_Work order_
Check every line of the data below for the string "dune", and copy the ones that hold it.

[Stored items]
##############################

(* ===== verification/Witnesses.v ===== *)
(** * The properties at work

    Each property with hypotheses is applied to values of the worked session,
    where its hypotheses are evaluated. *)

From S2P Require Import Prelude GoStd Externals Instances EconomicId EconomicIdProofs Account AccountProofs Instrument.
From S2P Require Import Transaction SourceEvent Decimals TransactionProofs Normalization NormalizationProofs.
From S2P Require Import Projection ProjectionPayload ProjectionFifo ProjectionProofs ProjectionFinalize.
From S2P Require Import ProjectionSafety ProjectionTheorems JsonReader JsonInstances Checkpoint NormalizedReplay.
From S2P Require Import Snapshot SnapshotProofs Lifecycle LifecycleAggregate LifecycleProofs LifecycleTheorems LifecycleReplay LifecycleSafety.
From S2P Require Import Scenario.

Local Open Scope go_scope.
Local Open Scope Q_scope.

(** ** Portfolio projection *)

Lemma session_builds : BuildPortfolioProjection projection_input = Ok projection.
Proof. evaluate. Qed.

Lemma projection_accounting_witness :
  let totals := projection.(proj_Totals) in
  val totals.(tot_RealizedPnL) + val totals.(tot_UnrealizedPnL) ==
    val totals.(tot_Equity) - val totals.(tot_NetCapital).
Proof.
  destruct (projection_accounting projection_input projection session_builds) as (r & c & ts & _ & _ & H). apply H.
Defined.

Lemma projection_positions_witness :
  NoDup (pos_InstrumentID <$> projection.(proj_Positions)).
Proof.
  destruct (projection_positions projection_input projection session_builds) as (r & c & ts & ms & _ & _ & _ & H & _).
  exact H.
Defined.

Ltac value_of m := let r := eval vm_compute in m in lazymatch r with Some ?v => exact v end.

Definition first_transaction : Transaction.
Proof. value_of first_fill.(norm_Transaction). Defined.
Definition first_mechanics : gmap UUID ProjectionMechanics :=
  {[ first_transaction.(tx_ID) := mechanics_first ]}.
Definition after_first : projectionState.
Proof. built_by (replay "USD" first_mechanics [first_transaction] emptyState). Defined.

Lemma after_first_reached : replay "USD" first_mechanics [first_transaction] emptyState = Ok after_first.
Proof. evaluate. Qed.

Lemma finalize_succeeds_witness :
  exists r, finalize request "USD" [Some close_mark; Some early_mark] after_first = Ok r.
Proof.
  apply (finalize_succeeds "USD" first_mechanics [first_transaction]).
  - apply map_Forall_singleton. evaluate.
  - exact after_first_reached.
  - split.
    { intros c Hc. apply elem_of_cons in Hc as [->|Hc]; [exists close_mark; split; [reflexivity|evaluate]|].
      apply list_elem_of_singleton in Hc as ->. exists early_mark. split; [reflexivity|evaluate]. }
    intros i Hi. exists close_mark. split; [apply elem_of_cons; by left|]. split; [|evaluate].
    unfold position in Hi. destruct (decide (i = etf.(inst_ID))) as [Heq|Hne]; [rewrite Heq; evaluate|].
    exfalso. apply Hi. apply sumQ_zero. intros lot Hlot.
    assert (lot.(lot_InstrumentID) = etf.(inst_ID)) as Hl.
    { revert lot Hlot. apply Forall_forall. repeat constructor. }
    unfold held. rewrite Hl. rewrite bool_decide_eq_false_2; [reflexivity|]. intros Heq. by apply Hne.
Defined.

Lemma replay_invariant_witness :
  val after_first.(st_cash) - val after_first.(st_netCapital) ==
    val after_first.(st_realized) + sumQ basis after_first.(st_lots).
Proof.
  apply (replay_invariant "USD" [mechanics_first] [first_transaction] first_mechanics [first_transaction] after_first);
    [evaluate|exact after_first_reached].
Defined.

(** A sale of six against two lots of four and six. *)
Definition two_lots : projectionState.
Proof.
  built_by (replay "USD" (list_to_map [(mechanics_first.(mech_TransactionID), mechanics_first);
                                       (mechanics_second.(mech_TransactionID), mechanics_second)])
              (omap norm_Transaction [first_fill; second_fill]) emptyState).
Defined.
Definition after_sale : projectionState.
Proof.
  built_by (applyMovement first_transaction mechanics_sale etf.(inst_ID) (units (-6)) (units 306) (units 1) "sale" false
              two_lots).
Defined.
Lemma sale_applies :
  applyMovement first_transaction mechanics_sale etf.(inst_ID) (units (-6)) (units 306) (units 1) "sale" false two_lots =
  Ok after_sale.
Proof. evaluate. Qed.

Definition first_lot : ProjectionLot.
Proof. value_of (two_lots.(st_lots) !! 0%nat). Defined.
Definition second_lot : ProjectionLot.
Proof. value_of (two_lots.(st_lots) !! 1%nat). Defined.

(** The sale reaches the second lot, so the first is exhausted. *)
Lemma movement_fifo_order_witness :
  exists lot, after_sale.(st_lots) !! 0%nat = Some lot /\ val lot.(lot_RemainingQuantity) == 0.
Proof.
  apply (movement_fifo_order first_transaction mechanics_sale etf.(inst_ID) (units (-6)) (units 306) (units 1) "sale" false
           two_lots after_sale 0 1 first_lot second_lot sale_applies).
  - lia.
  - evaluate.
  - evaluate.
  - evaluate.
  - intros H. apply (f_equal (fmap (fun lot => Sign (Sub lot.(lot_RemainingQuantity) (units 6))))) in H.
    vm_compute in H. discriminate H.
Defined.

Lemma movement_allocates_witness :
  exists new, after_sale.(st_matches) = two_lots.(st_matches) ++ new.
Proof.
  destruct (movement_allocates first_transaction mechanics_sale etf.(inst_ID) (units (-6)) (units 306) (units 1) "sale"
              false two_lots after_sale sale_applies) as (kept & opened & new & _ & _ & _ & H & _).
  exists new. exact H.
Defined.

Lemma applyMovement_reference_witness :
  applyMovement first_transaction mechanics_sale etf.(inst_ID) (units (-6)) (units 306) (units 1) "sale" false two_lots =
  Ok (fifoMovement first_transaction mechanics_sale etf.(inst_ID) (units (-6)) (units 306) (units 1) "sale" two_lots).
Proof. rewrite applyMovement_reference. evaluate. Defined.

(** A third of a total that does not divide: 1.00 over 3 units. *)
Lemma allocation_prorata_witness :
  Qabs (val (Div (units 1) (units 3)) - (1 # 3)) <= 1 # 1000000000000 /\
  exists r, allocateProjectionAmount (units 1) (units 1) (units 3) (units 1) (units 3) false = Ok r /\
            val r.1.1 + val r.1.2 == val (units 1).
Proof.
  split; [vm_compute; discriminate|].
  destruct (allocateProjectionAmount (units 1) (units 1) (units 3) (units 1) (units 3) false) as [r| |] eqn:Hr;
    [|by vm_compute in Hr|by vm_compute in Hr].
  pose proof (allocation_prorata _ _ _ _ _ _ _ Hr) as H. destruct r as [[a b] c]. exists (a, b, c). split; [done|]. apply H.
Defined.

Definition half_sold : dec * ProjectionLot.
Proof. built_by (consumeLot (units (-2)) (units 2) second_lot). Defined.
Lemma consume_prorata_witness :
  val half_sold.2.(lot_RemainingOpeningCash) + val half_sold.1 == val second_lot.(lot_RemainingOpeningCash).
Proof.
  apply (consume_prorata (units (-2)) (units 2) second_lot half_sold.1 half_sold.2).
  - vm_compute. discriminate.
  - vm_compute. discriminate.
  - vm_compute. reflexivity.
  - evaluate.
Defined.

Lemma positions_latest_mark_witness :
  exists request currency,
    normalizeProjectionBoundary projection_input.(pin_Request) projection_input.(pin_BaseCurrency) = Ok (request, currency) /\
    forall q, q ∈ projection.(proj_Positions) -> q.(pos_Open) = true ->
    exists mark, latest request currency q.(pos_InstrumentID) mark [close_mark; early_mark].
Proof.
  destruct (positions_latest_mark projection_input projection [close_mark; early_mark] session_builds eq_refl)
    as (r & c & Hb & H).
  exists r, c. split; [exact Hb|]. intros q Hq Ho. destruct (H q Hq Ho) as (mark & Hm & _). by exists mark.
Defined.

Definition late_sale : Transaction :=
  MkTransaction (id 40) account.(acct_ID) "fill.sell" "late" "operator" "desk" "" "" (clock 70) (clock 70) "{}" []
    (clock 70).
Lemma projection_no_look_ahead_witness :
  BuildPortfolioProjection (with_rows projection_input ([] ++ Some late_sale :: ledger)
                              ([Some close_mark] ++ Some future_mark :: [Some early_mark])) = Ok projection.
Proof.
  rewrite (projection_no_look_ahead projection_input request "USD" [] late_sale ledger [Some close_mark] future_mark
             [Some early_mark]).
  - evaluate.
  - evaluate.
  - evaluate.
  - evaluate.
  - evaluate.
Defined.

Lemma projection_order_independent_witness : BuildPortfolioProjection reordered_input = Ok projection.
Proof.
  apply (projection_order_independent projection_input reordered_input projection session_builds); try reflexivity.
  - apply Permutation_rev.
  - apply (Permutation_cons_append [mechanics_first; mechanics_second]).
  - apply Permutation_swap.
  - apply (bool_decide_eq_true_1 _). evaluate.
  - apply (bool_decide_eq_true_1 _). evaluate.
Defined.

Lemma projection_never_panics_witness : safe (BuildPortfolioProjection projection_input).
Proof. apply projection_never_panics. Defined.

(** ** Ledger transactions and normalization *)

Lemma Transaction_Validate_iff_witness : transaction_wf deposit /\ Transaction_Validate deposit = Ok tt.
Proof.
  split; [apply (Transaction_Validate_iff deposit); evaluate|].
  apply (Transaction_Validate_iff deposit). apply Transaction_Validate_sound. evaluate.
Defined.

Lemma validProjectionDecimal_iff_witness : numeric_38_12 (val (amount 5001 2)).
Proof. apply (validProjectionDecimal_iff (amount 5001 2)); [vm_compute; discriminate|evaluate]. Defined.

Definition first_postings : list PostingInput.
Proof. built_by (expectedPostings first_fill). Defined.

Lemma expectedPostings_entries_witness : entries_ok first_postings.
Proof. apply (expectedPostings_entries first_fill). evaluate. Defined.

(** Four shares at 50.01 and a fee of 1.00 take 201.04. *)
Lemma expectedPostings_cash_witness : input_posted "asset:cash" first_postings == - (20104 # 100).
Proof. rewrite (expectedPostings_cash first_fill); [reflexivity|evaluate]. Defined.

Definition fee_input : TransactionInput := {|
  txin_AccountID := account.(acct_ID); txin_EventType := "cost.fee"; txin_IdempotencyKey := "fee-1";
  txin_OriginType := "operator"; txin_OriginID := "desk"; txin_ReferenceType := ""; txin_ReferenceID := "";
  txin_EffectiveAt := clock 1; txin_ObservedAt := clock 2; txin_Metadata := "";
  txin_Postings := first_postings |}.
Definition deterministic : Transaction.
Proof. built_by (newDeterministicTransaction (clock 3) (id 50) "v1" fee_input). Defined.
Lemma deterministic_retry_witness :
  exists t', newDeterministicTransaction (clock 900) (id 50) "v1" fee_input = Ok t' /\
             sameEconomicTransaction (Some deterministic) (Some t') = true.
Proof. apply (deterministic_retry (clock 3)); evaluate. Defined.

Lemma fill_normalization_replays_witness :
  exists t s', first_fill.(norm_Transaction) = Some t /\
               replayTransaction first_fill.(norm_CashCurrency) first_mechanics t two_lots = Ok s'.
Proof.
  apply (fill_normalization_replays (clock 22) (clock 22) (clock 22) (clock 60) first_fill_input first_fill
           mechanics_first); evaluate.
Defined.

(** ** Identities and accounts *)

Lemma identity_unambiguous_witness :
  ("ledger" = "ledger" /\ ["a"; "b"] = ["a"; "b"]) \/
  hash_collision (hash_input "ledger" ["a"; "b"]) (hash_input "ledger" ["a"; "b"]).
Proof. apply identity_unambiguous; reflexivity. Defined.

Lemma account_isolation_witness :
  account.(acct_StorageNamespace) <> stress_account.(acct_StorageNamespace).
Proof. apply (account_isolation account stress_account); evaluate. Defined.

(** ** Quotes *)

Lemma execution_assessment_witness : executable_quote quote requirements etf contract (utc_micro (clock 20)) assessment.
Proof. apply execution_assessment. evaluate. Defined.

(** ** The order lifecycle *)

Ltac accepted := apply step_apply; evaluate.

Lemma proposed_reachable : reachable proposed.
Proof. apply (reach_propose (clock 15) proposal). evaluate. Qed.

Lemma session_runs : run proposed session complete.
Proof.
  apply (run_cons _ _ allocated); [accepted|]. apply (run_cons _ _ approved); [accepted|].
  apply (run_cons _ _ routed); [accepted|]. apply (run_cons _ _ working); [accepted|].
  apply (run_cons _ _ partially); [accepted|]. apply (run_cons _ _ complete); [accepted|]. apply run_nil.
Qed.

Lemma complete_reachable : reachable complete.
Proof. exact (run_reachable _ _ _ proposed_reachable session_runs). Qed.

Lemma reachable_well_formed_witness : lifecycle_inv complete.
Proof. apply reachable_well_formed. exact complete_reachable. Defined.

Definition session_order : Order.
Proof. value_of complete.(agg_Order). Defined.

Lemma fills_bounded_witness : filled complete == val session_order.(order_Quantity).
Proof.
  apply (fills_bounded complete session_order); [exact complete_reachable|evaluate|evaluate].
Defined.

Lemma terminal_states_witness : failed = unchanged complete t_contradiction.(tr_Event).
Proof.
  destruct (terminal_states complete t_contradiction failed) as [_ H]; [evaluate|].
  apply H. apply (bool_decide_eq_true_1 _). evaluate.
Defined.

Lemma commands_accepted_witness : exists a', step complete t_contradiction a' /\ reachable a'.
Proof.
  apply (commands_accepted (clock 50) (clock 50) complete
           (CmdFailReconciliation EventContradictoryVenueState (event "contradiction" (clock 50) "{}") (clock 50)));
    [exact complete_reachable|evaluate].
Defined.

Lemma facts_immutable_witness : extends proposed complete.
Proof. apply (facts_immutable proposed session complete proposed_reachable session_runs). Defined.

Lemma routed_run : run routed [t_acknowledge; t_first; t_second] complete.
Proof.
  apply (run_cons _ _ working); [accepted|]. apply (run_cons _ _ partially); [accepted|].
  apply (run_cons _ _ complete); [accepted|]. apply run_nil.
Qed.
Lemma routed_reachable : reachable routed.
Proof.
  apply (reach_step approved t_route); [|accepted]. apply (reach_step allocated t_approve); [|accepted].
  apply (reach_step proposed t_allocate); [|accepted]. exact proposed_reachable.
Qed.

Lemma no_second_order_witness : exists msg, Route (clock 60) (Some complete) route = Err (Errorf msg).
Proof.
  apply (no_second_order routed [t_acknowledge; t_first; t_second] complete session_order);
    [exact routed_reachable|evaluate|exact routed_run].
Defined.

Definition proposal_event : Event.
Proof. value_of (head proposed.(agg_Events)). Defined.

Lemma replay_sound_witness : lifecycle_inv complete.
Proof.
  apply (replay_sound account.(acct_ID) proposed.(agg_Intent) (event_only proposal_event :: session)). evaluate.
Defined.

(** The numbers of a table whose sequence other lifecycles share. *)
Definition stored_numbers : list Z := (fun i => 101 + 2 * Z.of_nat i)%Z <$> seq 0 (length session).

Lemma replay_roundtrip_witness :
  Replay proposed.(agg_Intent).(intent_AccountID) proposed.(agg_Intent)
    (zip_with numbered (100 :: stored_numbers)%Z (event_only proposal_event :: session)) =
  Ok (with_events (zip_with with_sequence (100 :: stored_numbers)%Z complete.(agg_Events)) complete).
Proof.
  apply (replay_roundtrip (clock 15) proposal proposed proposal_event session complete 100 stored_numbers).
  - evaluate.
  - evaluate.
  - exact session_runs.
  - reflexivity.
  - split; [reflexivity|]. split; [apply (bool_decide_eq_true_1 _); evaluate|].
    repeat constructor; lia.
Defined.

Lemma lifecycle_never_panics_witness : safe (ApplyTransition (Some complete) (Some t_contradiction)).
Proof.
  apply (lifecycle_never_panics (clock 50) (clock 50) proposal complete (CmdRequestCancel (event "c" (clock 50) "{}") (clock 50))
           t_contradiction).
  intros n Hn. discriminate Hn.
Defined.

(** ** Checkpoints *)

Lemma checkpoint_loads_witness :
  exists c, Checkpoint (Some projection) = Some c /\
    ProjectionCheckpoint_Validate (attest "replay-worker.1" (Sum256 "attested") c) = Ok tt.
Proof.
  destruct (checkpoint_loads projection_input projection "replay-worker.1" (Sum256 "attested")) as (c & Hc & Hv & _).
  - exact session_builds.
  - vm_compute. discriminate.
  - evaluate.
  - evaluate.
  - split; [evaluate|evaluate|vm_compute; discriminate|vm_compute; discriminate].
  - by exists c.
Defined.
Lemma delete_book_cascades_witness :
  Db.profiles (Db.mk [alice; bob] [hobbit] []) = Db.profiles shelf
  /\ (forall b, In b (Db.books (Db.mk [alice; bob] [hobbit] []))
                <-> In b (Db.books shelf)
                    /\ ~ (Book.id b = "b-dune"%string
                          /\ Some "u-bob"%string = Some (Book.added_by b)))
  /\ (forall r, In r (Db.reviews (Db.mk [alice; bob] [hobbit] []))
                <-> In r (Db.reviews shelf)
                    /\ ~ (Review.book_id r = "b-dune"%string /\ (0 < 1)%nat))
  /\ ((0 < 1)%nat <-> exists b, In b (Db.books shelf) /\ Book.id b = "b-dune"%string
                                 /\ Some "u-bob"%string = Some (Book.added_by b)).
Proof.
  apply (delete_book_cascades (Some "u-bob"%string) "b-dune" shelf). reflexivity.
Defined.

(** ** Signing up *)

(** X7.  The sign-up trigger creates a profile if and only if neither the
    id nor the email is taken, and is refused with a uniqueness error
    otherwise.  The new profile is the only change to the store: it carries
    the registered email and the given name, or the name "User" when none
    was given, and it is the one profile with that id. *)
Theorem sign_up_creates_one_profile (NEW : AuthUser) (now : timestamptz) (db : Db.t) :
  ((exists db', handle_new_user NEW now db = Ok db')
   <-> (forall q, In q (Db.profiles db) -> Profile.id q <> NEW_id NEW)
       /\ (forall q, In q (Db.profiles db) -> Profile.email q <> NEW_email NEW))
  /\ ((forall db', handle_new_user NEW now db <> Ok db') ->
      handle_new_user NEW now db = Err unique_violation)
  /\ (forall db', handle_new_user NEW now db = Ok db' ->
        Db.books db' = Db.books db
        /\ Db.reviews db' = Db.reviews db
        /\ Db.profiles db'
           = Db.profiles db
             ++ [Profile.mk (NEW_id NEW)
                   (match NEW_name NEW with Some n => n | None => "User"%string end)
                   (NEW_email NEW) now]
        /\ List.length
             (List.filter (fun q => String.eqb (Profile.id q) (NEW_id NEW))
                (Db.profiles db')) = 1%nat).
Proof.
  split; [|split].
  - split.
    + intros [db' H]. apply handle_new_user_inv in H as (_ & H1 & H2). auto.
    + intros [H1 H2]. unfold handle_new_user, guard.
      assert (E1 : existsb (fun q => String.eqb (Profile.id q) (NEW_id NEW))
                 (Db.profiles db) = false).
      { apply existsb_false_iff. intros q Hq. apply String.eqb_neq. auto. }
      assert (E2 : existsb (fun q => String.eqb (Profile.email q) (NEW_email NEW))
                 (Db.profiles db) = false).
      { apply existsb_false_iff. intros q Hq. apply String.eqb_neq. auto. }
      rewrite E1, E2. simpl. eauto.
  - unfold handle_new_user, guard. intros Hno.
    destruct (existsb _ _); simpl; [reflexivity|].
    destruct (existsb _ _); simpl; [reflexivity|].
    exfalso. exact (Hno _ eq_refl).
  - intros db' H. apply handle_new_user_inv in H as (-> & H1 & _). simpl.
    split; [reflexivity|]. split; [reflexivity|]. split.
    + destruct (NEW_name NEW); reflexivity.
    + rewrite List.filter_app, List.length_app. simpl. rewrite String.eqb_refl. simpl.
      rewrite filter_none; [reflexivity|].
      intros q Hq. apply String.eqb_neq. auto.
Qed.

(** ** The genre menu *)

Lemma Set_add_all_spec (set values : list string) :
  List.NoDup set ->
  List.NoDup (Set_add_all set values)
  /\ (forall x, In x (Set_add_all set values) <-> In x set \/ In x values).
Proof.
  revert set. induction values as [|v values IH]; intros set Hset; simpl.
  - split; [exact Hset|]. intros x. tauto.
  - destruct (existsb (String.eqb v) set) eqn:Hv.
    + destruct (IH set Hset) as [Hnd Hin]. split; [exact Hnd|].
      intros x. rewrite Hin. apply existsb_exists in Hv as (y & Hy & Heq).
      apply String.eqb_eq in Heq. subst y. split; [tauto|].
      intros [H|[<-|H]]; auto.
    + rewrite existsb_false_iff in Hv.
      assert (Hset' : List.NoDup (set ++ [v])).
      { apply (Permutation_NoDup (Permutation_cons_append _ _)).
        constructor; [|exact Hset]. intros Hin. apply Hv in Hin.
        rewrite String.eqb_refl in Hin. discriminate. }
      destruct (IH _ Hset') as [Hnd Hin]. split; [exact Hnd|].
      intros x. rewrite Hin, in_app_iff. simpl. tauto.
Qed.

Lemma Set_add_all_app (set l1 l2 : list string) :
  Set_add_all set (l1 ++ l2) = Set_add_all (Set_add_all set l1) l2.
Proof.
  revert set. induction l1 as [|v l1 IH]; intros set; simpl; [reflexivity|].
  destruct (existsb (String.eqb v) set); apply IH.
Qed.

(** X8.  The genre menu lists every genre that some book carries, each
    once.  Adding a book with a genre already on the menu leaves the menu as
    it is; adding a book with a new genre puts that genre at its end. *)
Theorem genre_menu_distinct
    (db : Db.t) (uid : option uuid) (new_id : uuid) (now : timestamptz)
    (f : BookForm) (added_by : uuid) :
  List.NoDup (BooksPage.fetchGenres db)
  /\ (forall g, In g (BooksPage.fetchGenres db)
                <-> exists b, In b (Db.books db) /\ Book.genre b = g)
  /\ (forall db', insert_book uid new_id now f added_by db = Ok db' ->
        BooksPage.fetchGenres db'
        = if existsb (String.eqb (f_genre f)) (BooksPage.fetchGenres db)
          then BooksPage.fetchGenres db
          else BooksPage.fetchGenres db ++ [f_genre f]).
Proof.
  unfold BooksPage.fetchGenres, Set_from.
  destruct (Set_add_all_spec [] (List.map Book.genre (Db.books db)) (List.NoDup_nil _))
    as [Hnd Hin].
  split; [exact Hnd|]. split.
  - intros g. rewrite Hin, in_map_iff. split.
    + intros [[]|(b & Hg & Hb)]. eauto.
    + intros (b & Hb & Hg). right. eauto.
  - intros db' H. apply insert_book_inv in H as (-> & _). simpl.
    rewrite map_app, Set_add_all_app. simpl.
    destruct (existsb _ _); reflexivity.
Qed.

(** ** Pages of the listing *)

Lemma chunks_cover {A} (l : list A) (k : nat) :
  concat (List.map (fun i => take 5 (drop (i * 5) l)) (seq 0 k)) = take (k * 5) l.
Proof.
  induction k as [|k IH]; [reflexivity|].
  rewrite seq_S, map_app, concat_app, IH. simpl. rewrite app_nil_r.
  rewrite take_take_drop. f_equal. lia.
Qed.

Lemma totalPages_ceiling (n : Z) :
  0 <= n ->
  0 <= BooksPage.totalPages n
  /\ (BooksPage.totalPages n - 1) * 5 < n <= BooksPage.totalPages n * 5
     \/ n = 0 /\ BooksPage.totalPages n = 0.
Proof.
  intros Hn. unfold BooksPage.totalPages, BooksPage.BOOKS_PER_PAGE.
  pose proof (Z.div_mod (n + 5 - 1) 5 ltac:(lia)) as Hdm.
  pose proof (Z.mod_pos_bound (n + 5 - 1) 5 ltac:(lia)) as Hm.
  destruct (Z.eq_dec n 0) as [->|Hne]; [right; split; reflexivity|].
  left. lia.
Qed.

##############################

_Exercise result_
                    /\ ~ (Book.id b = "b-dune"%string
                    /\ ~ (Review.book_id r = "b-dune"%string /\ (0 < 1)%nat))
  /\ ((0 < 1)%nat <-> exists b, In b (Db.books shelf) /\ Book.id b = "b-dune"%string
  apply (delete_book_cascades (Some "u-bob"%string) "b-dune" shelf). reflexivity.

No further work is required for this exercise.